New Delhi, GTRI on Thursday said implementation of key strategic reforms such as simplification of customs structure, GST and de-incentivising low value-added electric vehicles will help India ensure its sustainable growth and inclusive growth.

Economic think tank Global Trade Research Initiative (GTRI) also said that India stands at the cusp of a transformational era and there is an urgent need for macroeconomic reforms.

“From simplifying the complex customs structure to pioneering a regulatory sandbox for cryptocurrencies, and from boosting the MSME sector through GST (Goods and Services Tax) reforms to strengthening our energy security, this agenda is a strong, Lays the foundation for a resilient and globally competitive India,” it said.

It said the existing basic customs duty structure, which affects imports worth US$680 billion, has not been reviewed in 20 years, leading to more than 27 different duty rates and more than 100 distinct or mixed duty slabs. Are.Currently, 85 per cent of customs revenues come from less than 10 per cent of tariff lines (or product categories), while 60 per cent of tariff lines contribute less than 3 per cent of revenues.

"With some adjustments, the average import duty can be reduced from 18.1 per cent to below 10 per cent without affecting key products." Simplification is necessary to avoid global criticism, as former US President Donald Trump told India. Where was the Tariff King?" it said.

The think tank suggested increasing the GST exemption limit for the annual turnover of a firm from Rs 40 lakh to Rs 1.5 crore as it would be transformative for India's MSME sector, boosting job creation and growth.Firms with a turnover of less than Rs 1.5 crore account for more than 80 per cent of the registrations but contribute less than 7 per cent of the tax collected, it said, adding that an annual turnover of Rs 1.5 crore is equivalent to a monthly turnover of Rs 12-13 lakh, i.e. Only Rs 1.2. Lakhs at 10 percent profit margin.

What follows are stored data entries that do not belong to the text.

(** * Mask construction kernels of [radio.preprocessing.mask]

    A shallow embedding of [src/radio/preprocessing/mask.py]:
    [insert_cropped], [make_rect_mask_numba], [make_ellipse_mask_numba],
    [create_mask_reg_jit] and [create_mask_reg], together with the part of
    NumPy they rely on (int64 arithmetic, basic slicing, views, slice
    assignment, boolean-mask indexing, binary64 arithmetic). *)

From Stdlib Require Import ZArith Lia List Bool Floats QArith Permutation.
Import ListNotations.
Local Open Scope Z_scope.

(** ** Machine integers: NumPy's [int64] *)

Module Int64.
Definition min_int : Z := - 2 ^ 63.
Definition max_int : Z := 2 ^ 63 - 1.

(** Two's complement wrap-around of a mathematical integer. *)
Definition wrap (z : Z) : Z := (z + 2 ^ 63) mod 2 ^ 64 - 2 ^ 63.

Definition add (a b : Z) : Z := wrap (a + b).
Definition sub (a b : Z) : Z := wrap (a - b).
Definition neg (a : Z) : Z := wrap (- a).

Definition in_range (z : Z) : Prop := min_int <= z <= max_int.
End Int64.

(** ** Triples along the three axes (z, y, x) *)

Inductive axis : Type := ax0 | ax1 | ax2.

Definition vec3 (A : Type) : Type := (A * A * A)%type.

Definition proj {A : Type} (p : vec3 A) (a : axis) : A :=
  let '(x, y, z) := p in
  match a with ax0 => x | ax1 => y | ax2 => z end.

Definition map3 {A B : Type} (f : A -> B) (p : vec3 A) : vec3 B :=
  let '(x, y, z) := p in (f x, f y, f z).

Definition zip3 {A B C : Type} (f : A -> B -> C) (p : vec3 A) (q : vec3 B)
  : vec3 C :=
  let '(x, y, z) := p in
  let '(x', y', z') := q in (f x x', f y y', f z z').

(** [np.any] and [np.all] on a length-3 boolean array. *)
Definition any3 (p : vec3 bool) : bool :=
  let '(x, y, z) := p in x || y || z.

Definition all3 (p : vec3 bool) : bool :=
  let '(x, y, z) := p in x && y && z.

(** Element-wise NumPy operations on int64 arrays of length 3. *)
Definition np_add : vec3 Z -> vec3 Z -> vec3 Z := zip3 Int64.add.
Definition np_sub : vec3 Z -> vec3 Z -> vec3 Z := zip3 Int64.sub.
Definition np_neg : vec3 Z -> vec3 Z := map3 Int64.neg.
Definition np_minimum : vec3 Z -> vec3 Z -> vec3 Z := zip3 Z.min.
Definition np_maximum : vec3 Z -> vec3 Z -> vec3 Z := zip3 Z.max.
Definition np_zeros_like (p : vec3 Z) : vec3 Z := map3 (fun _ => 0) p.
Definition np_le_scalar (p : vec3 Z) (c : Z) : vec3 bool :=
  map3 (fun x => x <=? c) p.
Definition np_ge : vec3 Z -> vec3 Z -> vec3 bool := zip3 Z.geb.

Definition int64_vec (p : vec3 Z) : Prop :=
  forall a, Int64.in_range (proj p a).

(** ** Exceptions *)

Inductive exn : Type := ValueError | IndexError | ZeroDivisionError.

Inductive result (A : Type) : Type :=
| Ok (a : A)
| Raise (e : exn).

Arguments Ok {A} a.
Arguments Raise {A} e.

Definition bind {A B : Type} (r : result A) (k : A -> result B) : result B :=
  match r with
  | Ok a => k a
  | Raise e => Raise e
  end.

Notation "x <- r ;; k" := (bind r (fun x => k))
  (at level 61, r at next level, right associativity).

(** [for x in xs: s = body(x, s)], stopping at the first exception. *)
Fixpoint for_each {A S : Type} (xs : list A) (body : A -> S -> result S)
  (s : S) : result S :=
  match xs with
  | [] => Ok s
  | x :: xs' => s' <- body x s ;; for_each xs' body s'
  end.

(** [range(b, e)] *)
Definition range (b e : Z) : list Z :=
  map (fun k => b + Z.of_nat k) (seq 0 (Z.to_nat (e - b))).

(** [a[i]] on the first axis of an array held as a list of rows. *)
Definition row {A : Type} (l : list A) (i : nat) : result A :=
  match nth_error l i with
  | Some r => Ok r
  | None => Raise IndexError
  end.

(** ** Three-dimensional arrays, views and slices *)

Section Arrays.
(** * c_gen_adv.py: the weighted generative engine, embedded in Rocq

    A shallow embedding of [src/c_gen_adv.py] (v0.2.1): the helper functions,
    the fifteen registered generators, the generation state, the assembly
    loop [build_c], the decorator [register] and the reader of the
    command-line weights [_parse_weights], followed by the properties of the
    engine.

    Conventions of the embedding.
    - Python [str] is [string]; [s.count("\n")] is [nl s].
    - Python [int] is [Z]; a finite [float] is the rational [Q] it stands for,
      with [0.07] read as [7 # 100]: the rounding of binary floating point to
      53 bits is not modelled.  Its overflow is: a sum of weights whose
      magnitude reaches [FLOAT_OVERFLOW] is an infinity, which [rng.choices]
      rejects, and a weight of that magnitude stands for an infinite one.
      Statements about the weighted draw are therefore made for weights on
      which rounding cannot change the outcome ([safe_weights]).
    - [random.Random] is a tape of raw draws with a cursor.  Every primitive
      ([choice], [randint], [random], [uniform], [sample], [choices]) consumes
      raw draws in the order the source calls it and reduces them into its
      range the way CPython does ([seq[randbelow(len(seq))]],
      [a + randbelow(b - a + 1)], [k / 2^53]).  A statement over all tapes
      therefore covers every seed.
    - Python [set] is [gset]; the order in which [list(a_set)] enumerates a set
      of strings is fixed by the interpreter's string hashing, not by the
      program: it is a parameter ([HashOrder]) of every run.
    - The [while] loop of [build_c] takes fuel; running out of fuel is the
      outcome [OutOfFuel].
    - [cfg.style] is one of the four documented selectors; a [KeyError] of
      [STYLE_TABLE] for another string is outside the embedding.
    - [rng.choices] is that of CPython 3.9 and later, which raises
      [ValueError] for a total weight that is not positive or not finite;
      [f"{x:.2f}"] rounds the exact rational to hundredths, ties to even.
    - [_REGISTRY] is an association list in insertion order, threaded through
      [register]; the exit of [_parse_weights] is [None]; [float] and
      [str.strip] are parameters of [_parse_weights].
    - [_compile_check] and [_cli] (a subprocess, the argument parser, the file
      system) are not embedded. *)

From Stdlib Require Import ZArith QArith Qround Qabs String Ascii List Lia Lqa DecimalString.
From Stdlib Require DecimalZ DecimalPos.
From stdpp Require Import base tactics option list gmap sets strings.
Import ListNotations.

#[local] Open Scope string_scope.
#[local] Open Scope nat_scope.
#[local] Set Warnings "-clear-no-such-hyp".

(** ** Strings *)

Definition LF : ascii := "010"%char.
Definition DQ : ascii := "034"%char.
Definition EOL : string := String LF "".

(** [s.count("\n")] *)
Fixpoint nl (s : string) : nat :=
  match s with
  | "" => 0
  | String c t => (if Ascii.eqb c LF then 1 else 0) + nl t
  end.

(** [all(p(c) for c in s)] *)
Fixpoint str_forall (p : ascii -> bool) (s : string) : bool :=
  match s with
  | "" => true
  | String c t => p c && str_forall p t
  end.

(** [s.startswith(prefix)] *)
Fixpoint startswith (s prefix : string) : bool :=
  match prefix with
  | "" => true
  | String p ps =>
      match s with
      | "" => false
      | String c cs => Ascii.eqb c p && startswith cs ps
      end
  end.

(** [s.endswith(c)] for a one-character suffix *)
Fixpoint endswith (s : string) (c : ascii) : bool :=
  match s with
  | "" => false
  | String a "" => Ascii.eqb a c
  | String _ t => endswith t c
  end.

Definition is_lower (c : ascii) : bool :=
  (97 <=? nat_of_ascii c) && (nat_of_ascii c <=? 122).
Definition is_upper (c : ascii) : bool :=
  (65 <=? nat_of_ascii c) && (nat_of_ascii c <=? 90).
Definition is_alpha (c : ascii) : bool := is_lower c || is_upper c.
Definition is_digit (c : ascii) : bool :=
  (48 <=? nat_of_ascii c) && (nat_of_ascii c <=? 57).

Definition upper_char (c : ascii) : ascii :=
  if is_lower c then ascii_of_nat (nat_of_ascii c - 32) else c.
Definition lower_char (c : ascii) : ascii :=
  if is_upper c then ascii_of_nat (nat_of_ascii c + 32) else c.

Fixpoint str_map (f : ascii -> ascii) (s : string) : string :=
  match s with
  | "" => ""
  | String c t => String (f c) (str_map f t)
  end.

(** [s.upper()] and [s.capitalize()] *)
Definition upper (s : string) : string := str_map upper_char s.
Definition capitalize (s : string) : string :=
  match s with
  | "" => ""
  | String c t => String (upper_char c) (str_map lower_char t)
  end.

(** [str(n)] / [f"{n}"] for an integer *)
Definition str_of_Z (z : Z) : string := NilZero.string_of_int (Z.to_int z).

(** [s.split(c)] for a one-character separator *)
Fixpoint split (c : ascii) (s : string) : list string :=
  match s with
  | "" => [""]
  | String a t =>
      if Ascii.eqb a c then "" :: split c t
      else match split c t with
           | [] => [String a ""]
           | w :: ws => String a w :: ws
           end
  end.
Lemma train_setup_history dataset metrics config w split tdl edl vis st0 w1 t0 :
  dict_get dataset "train" = Some split ->
  returns_per_example cm (batches_from 32 [] split) n ->
  train_setup self cm dataset metrics config w =
  (Ok (tdl, edl, vis, st0), w1, t0) ->
  vis_dataset vis = batches_from 32 [] split /\
  exists hs, self_hidden_state st0 = PyList hs /\ length hs = n.
Proof.
  intros Hsplit Hcm H. unfold train_setup in H. rewrite flag_on in H.
  do 5 step H. tidy.
  match goal with
  | Hp : prepare_visualization _ _ _ _ = _ |- _ =>
      unfold prepare_visualization in Hp; do 4 step Hp
  end.
  tidy. unfold py_getitem in *. rewrite Hsplit in *.
  match goal with
  | Hs : Ok _ = Ok _ |- _ => injection Hs as <-
  end.
  change (Z.to_nat 32) with 32 in *.
  simpl. split; [reflexivity |].
  match goal with
  | Hx : cm _ ?wx = _ |- _ =>
      destruct (Hcm wx) as (hs & ls & ps & Hres & Hlen);
      rewrite Hx in Hres; simpl in Hres; injection Hres as -> _ _
  end.
  exists hs. auto.
Qed.

Variable train_dataloader : DataLoader.
Variable eval_dataloader : dict DataLoader.
Variable metrics : list string.
Variable vis : vis_attrs.

Hypothesis cm_returns : returns_per_example cm (vis_dataset vis) n.

Lemma train_epoch_history epoch st w st' w' t hs :
  self_hidden_state st = PyList hs ->
  train_epoch E self cm train_dataloader eval_dataloader metrics vis
              epoch st w = (Ok st', w', t) ->
  exists hs', self_hidden_state st' = PyList (hs ++ hs') /\ length hs' = n.
Proof.
  intros Hst H. unfold train_epoch in H. rewrite flag_on in H.
  do 4 step H.
  match goal with
  | Hh : bind (cm _) _ _ = _ |- _ => step Hh
  end.
  tidy.
  match goal with
  | Hx : cm _ ?wx = _ |- _ =>
      destruct (cm_returns wx) as (hs' & ls & ps & Hres & Hlen);
      rewrite Hx in Hres; simpl in Hres; injection Hres as -> _ _
  end.
  rewrite Hst in *.
  match goal with
  | Hp : py_extend _ _ = Ok _ |- _ => simpl in Hp; injection Hp as <-
  end.
  exists hs'. split; [| exact Hlen].
  match goal with
  | H' : (if ?c then _ else _) _ = _ |- _ => destruct c; [step H' |]; tidy
  end; reflexivity.
Qed.

Lemma train_epochs_history k :
  forall st w st' w' t hs,
    self_hidden_state st = PyList hs ->
    train_epochs E self cm train_dataloader eval_dataloader metrics vis
                 k st w = (Ok st', w', t) ->
    exists hs', self_hidden_state st' = PyList hs' /\
                length hs' = length hs + k * n.
Proof.
  unfold train_epochs.
  induction k as [| k IH]; intros st w st' w' t hs Hst H.
  - injection H as <- <- <-. exists hs. split; [exact Hst | lia].
  - rewrite for_range_succ in H. step H.
    destruct (IH _ _ _ _ _ _ Hst Hc) as (hs1 & Hst1 & Hlen1).
    destruct (train_epoch_history _ _ _ _ _ _ _ Hst1 H) as (hs2 & Hst2 & Hlen2).
    exists (hs1 ++ hs2). split; [exact Hst2 |].
    rewrite length_app, Hlen1, Hlen2. lia.
Qed.

End History.

(** What lines 160 and 169-170 accumulate when [self.compute_hidden] is a
    method that returns, as an overriding one may: a history handed to
    [visualize] has [(e + 1) * n] entries for [e] epochs over [n] examples,
    the snapshot taken before the first epoch and one more per epoch. The
    [compute_hidden] of trainer.py is not such a method: see below. *)
Lemma history_length_when_compute_hidden_returns
      E self cm dataset metrics config w split h l p f :
  visualize_flag self = true ->
  dict_get dataset "train" = Some split ->
  never_visualizes cm ->
  returns_per_example cm (batches_from 32 [] split) (length split) ->
  In (EvVisualize h l p f) (snd (train E self cm dataset metrics config w)) ->
  py_len h = Ok ((Z.to_nat (epochs self) + 1) * length split).
Proof.
  intros Hflag Hsplit Hquiet Hcm Hin.
  destruct (train E self cm dataset metrics config w) as [[r w'] t] eqn:Hrun.
  simpl in Hin. apply train_run in Hrun.
  assert (Hno : forall t0, Forall not_visualize t0 ->
                           ~ In (EvVisualize h l p f) t0).
  { intros t0 H0 Hin0. rewrite List.Forall_forall in H0. exact (H0 _ Hin0). }
  pose proof (train_setup_emits_with self not_visualize cm Hquiet dataset
                                     metrics config I w) as Ht0.
  destruct Hrun as [(e & Hs & _)
                   | (tdl & edl & vis & st0 & w1 & t0 & Hs & Hrest)];
    rewrite Hs in Ht0; simpl in Ht0.
  - exfalso. exact (Hno _ Ht0 Hin).
  - destruct (train_setup_history self cm (length split) Hflag _ _ _ _ _ _ _
                                  _ _ _ _ Hsplit Hcm Hs)
      as (Hvis & hs0 & Hst0 & Hlen0).
    pose proof (train_epochs_emits_with E self not_visualize cm Hquiet
                  tdl edl metrics vis (Z.to_nat (epochs self)) st0
                  ltac:(intros []; simpl; tauto) ltac:(simpl; auto)
                  ltac:(simpl; auto) ltac:(simpl; auto) w1) as Ht1.
    destruct Hrest as [(e & t1 & Hl & -> & _)
                      | (st & w2 & t1 & t2 & Hl & Hf & ->)];
      rewrite Hl in Ht1; simpl in Ht1.
    + exfalso. apply in_app_or in Hin.
      destruct Hin as [Hin | Hin]; [exact (Hno _ Ht0 Hin) | exact (Hno _ Ht1 Hin)].
    + apply in_app_or in Hin.
      destruct Hin as [Hin | Hin]; [exfalso; exact (Hno _ Ht0 Hin) |].
      apply in_app_or in Hin.
      destruct Hin as [Hin | Hin]; [exfalso; exact (Hno _ Ht1 Hin) |].
      rewrite <- Hvis in Hcm.
      destruct (train_epochs_history E self cm (length split) Hflag tdl edl
                  metrics vis Hcm _ _ _ _ _ _ _ Hst0 Hl)
        as (hs & Hst & Hlen).
      pose proof (train_finish_emits self
                    (fun ev => match ev with
                               | EvVisualize h' _ _ _ =>
                                   h' = self_hidden_state st
                               | _ => True
                               end) vis st
                    ltac:(simpl; auto) ltac:(simpl; auto) ltac:(simpl; auto)
                    ltac:(simpl; auto) ltac:(simpl; auto) ltac:(simpl; auto)
                    ltac:(simpl; auto) w2) as Hfin.
      rewrite Hf in Hfin. simpl in Hfin. rewrite List.Forall_forall in Hfin.
      specialize (Hfin _ Hin). simpl in Hfin. subst h. rewrite Hst. simpl.
      f_equal. lia.
Qed.

(** C7. With visualisation on, [Trainer.train] hands no history to
    [visualize]. On the sample dataset, whose training split has five
    examples, and whatever the model, the number of epochs, the accumulation
    factor and the checkpoint policy: the baseline [compute_hidden] of line
    160 raises [AttributeError] on its first batch (line 249), before the
    first epoch; the run has only cleared the gradients in [register], it
    leaves the model in evaluation mode, and its trace holds no call of
    [visualize], with a history of [e * 5] entries or of any other length. *)
Theorem history_never_reaches_visualize E n_epochs gas policy :
  Trainer_train E (Sample.trainer n_epochs gas policy true) Sample.dataset
                ["accuracy"] Sample.config Sample.w0 =
  (Raise AttributeError,
   {| model_mode := Evaluation; weights := 0; ckpt_files := ∅ |},
   [EvZeroGrad]) /\
  forall h l p f,
    ~ In (EvVisualize h l p f)
         (snd (Trainer_train E (Sample.trainer n_epochs gas policy true)
                             Sample.dataset ["accuracy"] Sample.config
                             Sample.w0)).
Proof.
  assert (Hrun : Trainer_train E (Sample.trainer n_epochs gas policy true)
                               Sample.dataset ["accuracy"] Sample.config
                               Sample.w0 =
                 (Raise AttributeError,
                  {| model_mode := Evaluation; weights := 0;
                     ckpt_files := ∅ |},
                  [EvZeroGrad])) by reflexivity.
  split; [exact Hrun |].
  intros h l p f. rewrite Hrun. cbn [snd].
  intros [H | []]. discriminate H.
Qed.

(** * Further properties of the trainer *)

(** ** [train_one_epoch]: optimizer steps, model mode *)

Lemma step_losses_count gas :
  (0 < gas)%Z ->
  forall losses start,
    Z.of_nat (length (step_losses_from gas start losses)) =
    ((Z.of_nat start + Z.of_nat (length losses)) / gas - Z.of_nat start / gas)%Z.
Proof.
  intros Hgas. induction losses as [| l ls IH]; intros start.
  - simpl. rewrite Z.add_0_r. lia.
  - cbn [step_losses_from length]. rewrite length_app, Nat2Z.inj_add, IH.
    pose proof (div_succ_step gas (Z.of_nat start) Hgas ltac:(lia)) as Hd.
    replace (Z.of_nat (S start)) with (Z.of_nat start + 1)%Z by lia.
    replace (Z.of_nat start + Z.of_nat (S (length ls)))%Z
      with (Z.of_nat start + 1 + Z.of_nat (length ls))%Z by lia.
    rewrite Hd.
    destruct ((Z.of_nat start + 1) mod gas =? 0)%Z; simpl; lia.
Qed.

"The new limit will reduce the burden of the GST system from 1.4 crore taxpayers to less than 23 lakh, thereby introducing invoice-matching for 100 per cent compliance, eliminating fake invoices and tax evasion. 7. Increase in tax collection The percentage will be offset by tax loss,” said Ajay Srivastava, founder of GTRI.

It also asked the government not to encourage low value-added electric vehicles (EVs).Due to US and EU restrictions on Chinese EVs, China is shifting its focus to Southeast Asian markets including India.

"In a few years, every third EV on Indian roads, as well as many passenger and commercial vehicles, could be made by Chinese companies independently or through joint ventures with Indian companies," it said.

“Since current EVs are heavily dependent on Chinese batteries and parts, which account for 60-90 per cent of their cost, India should avoid encouraging low value-added EVs,” GTRI said, adding that there is a need to increase EV adoption. The key is to balance protecting and growing the domestic auto industry.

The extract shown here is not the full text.